La despedida de Mauricio Macri empezó el 18 de mayo de este año. Luego del video publicado por Cristina Fernández de Kirchner donde anunciaba que acompañaría como candidata a vicepresidenta a Alberto Fernández para presidente, fuimos muchos los que comprendimos que teníamos con qué desalojar al peor gobierno electo de la historia argentina.

A partir de ese día, los melones se fueron acomodando, como anunciaba el dicho popular y lo que parecía una pelea de gatos, terminó siendo un frente electoral que arrasó en las elecciones primarias con 17 puntos de ventaja a la fórmula oficialista.

Ese 11 de agosto descorchamos el champán, porque ya era inevitable para Macri la derrota en las elecciones que valían, las del 27 de octubre. La distancia entre ambas votaciones se hizo interminable. Pero la ansiedad que nos deparaban los días que corrieron entre el 28 de octubre y el 10 de diciembre fue estremecedora.

La víspera nos reunimos varios amigos, una buena oportunidad de volver a verse con aquellos que viven a miles de kilómetros de Buenos Aires, pero que aprovecharon para hacer coincidir sus viajes con el día de la asunción de Alberto. Como no podía ser de otra manera, se cortó la luz y volví a mi casa entre casas a oscuras. Eso sí, a la medianoche no faltaron los gritos de celebración por la partida de Macri y los brindis por el porvenir que empezaba a vislumbrarse.

Este cronista vio llegar a Alberto Fernández a pocas personas de las vallas frente al Congreso, donde se realizó la ceremonia de traspaso de mando. Desde esa posición bajo el sol, escuchamos la hora de discurso inaugural de su mandato, donde marcó los ejes de su plan de gobierno. Grandes transformaciones en el rol de las fuerzas armadas, los servicios de inteligencia y el Poder Judicial. Fomentar el pleno empleo, la productividad y privilegiar ocuparse de aquellos que pasan hambre, no pueden estudiar o cayeron en el pozo de la pobreza.

Un discurso inaugural, rupturista, pero al mismo tiempo de continuidad y unidad, de abandono del odio y de capacidad de escucha. Confrontó con los medios de comunicación adictos a las pautas oficiales y con la justicia, a la que describió como aseguradora de la impunidad. Fortaleció su posicionamiento en favor del combate de la violencia contra las mujeres y confirmó la creación del Ministerio de Mujeres, Género y Diversidad, así como la recuperación de los Ministerios de Salud, de Trabajo y apoyar el ambientalismo, subiendo el status de la Secretaría de Medio Ambiente a Ministerio, además de promover políticas de transparencia o recuperar la reivindicación territorial sobre las Islas Malvinas y sobre la Antártida.

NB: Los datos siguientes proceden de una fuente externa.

(* ===== verification/RbInsert.v ===== *)
(** * Red-black trees: search and insertion (data_struct/btree/rbtree.c)

    [rb_search] and [rb_insert] refine lookup and insert-if-absent in a finite
    map, keep the red-black invariants, and a search takes at most
    2 log2 (n + 1) steps. *)

From stdpp Require Import base numbers list gmap sorting.
From S2P Require Import Prelude RbTree RbZipper.

#[local] Open Scope Z_scope.

(** ** Rebalancing *)

(** What the loop leaves behind. *)
Definition rebalanced (h' : heap) (t0 t' : tree) : Prop :=
  valid h' [] t' /\ addrs t' ≡ₚ addrs t0 /\ elements t' = elements t0 /\ exists c m, rbt c m t'.

Lemma sibling_ne h f a c u k d K t :
  valid h (f :: FR a c u k d :: K) t -> Some (faddr f) <> tptr u.
Proof.
  intros (_ & _ & Hnd). simpl in Hnd. nodup_split. apply tptr_ne. not_in.
Qed.

(** The loop stops when there is no red parent. *)
Lemma rebalance_stop fuel h K t c n ck :
  valid h K t -> t <> Leaf -> rbt c n t -> rbc ck n K -> ck = BLACK ->
  exists h' t', rb_insert_rebalance_loop (S fuel) h (tptr t) (tptr (plug K t)) = Ok (h', tptr t') /\
                rebalanced h' (plug K t) t'.
Proof.
  intros Hv Ht Hr Hk ->. destruct t as [|a ct l k d r]; [done|].
  exists h, (plug K (T a ct l k d r)). split.
  - cbn [rb_insert_rebalance_loop tptr].
    rewrite (ld_Some _ _ _ (focus_ld _ _ _ _ _ _ _ _ Hv)). cbn [mbind outcome_bind parent].
    destruct K as [|f K]; [done|].
    pose proof (focus_is_red h K (plug1 f (T a ct l k d r)) (proj1 (valid_up _ _ _ _) Hv)) as E.
    rewrite tptr_plug1 in E. cbn [cptr]. rewrite E. cbn [mbind outcome_bind].
    inversion Hk; subst. by destruct f; simpl in *; subst.
  - split; [|split; [done|split; [done|]]].
    + by apply (valid_refocus _ K (T a ct l k d r)).
    + by eapply rbt_plug.
Qed.

Definition fblack (f : frame) : frame :=
  match f with FL a _ k d r => FL a BLACK k d r | FR a _ l k d => FR a BLACK l k d end.

(** Read the cells the loop body looks at. *)
Ltac cells Hv :=
  let H1 := fresh "Hn" in let H2 := fresh "Hp" in let H3 := fresh "Hg" in
  pose proof (focus_ld _ _ _ _ _ _ _ _ Hv) as H1;
  pose proof (focus_ld _ _ _ _ _ _ _ _ (proj1 (valid_up _ _ _ _) Hv)) as H2;
  pose proof (focus_ld _ _ _ _ _ _ _ _
                (proj1 (valid_up _ _ _ _) (proj1 (valid_up _ _ _ _) Hv))) as H3;
  cbn [cptr faddr tptr plug1] in H1, H2, H3.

La voz encendida y las palabras me conmovieron y me encontré gritando a viva voz la Marcha Peronista. Pero las primeras lágrimas no aparecieron en el Congreso, si no, bastante antes, de camino.

Cuando con mi mujer tomamos la avenida Entre Ríos, que desemboca en el Parlamento, marchamos con pequeños grupos heterogéneos. Sindicales, trabajadores informales, gente llegada desde localidades muy distantes, mucha variedad. Y la emoción me embargó, porque todos veníamos sonrientes, pese al calor abrasador, pese a los cuatro años que padecimos, pese a las distancias, pese a todo… Estábamos felices y en ese momento comprendí que no solamente volvíamos a ser gobierno, estábamos volviendo a vivir en democracia, a sentirnos orgullosos del país que pisamos y de la gente con la que convivimos. No necesitábamos llevar limones en la mochila, ni pañuelos, ni casco.

Volvía la política, volvían al Estado personas que priorizan a quienes tienen más necesidades, volvían las plazas masivas, pero no ya para defendernos, sino para celebrar el hecho de estar juntos. Volvíamos mejores, porque nos tocó aprender de la manera más dura. Entonces, volvían también las lágrimas a mis ojos, pensando en la rabia contenida, en las dificultades, en las convicciones y en las construcciones colectivas de estos años. Todo eso había valido la pena, porque estábamos volviendo todos juntos.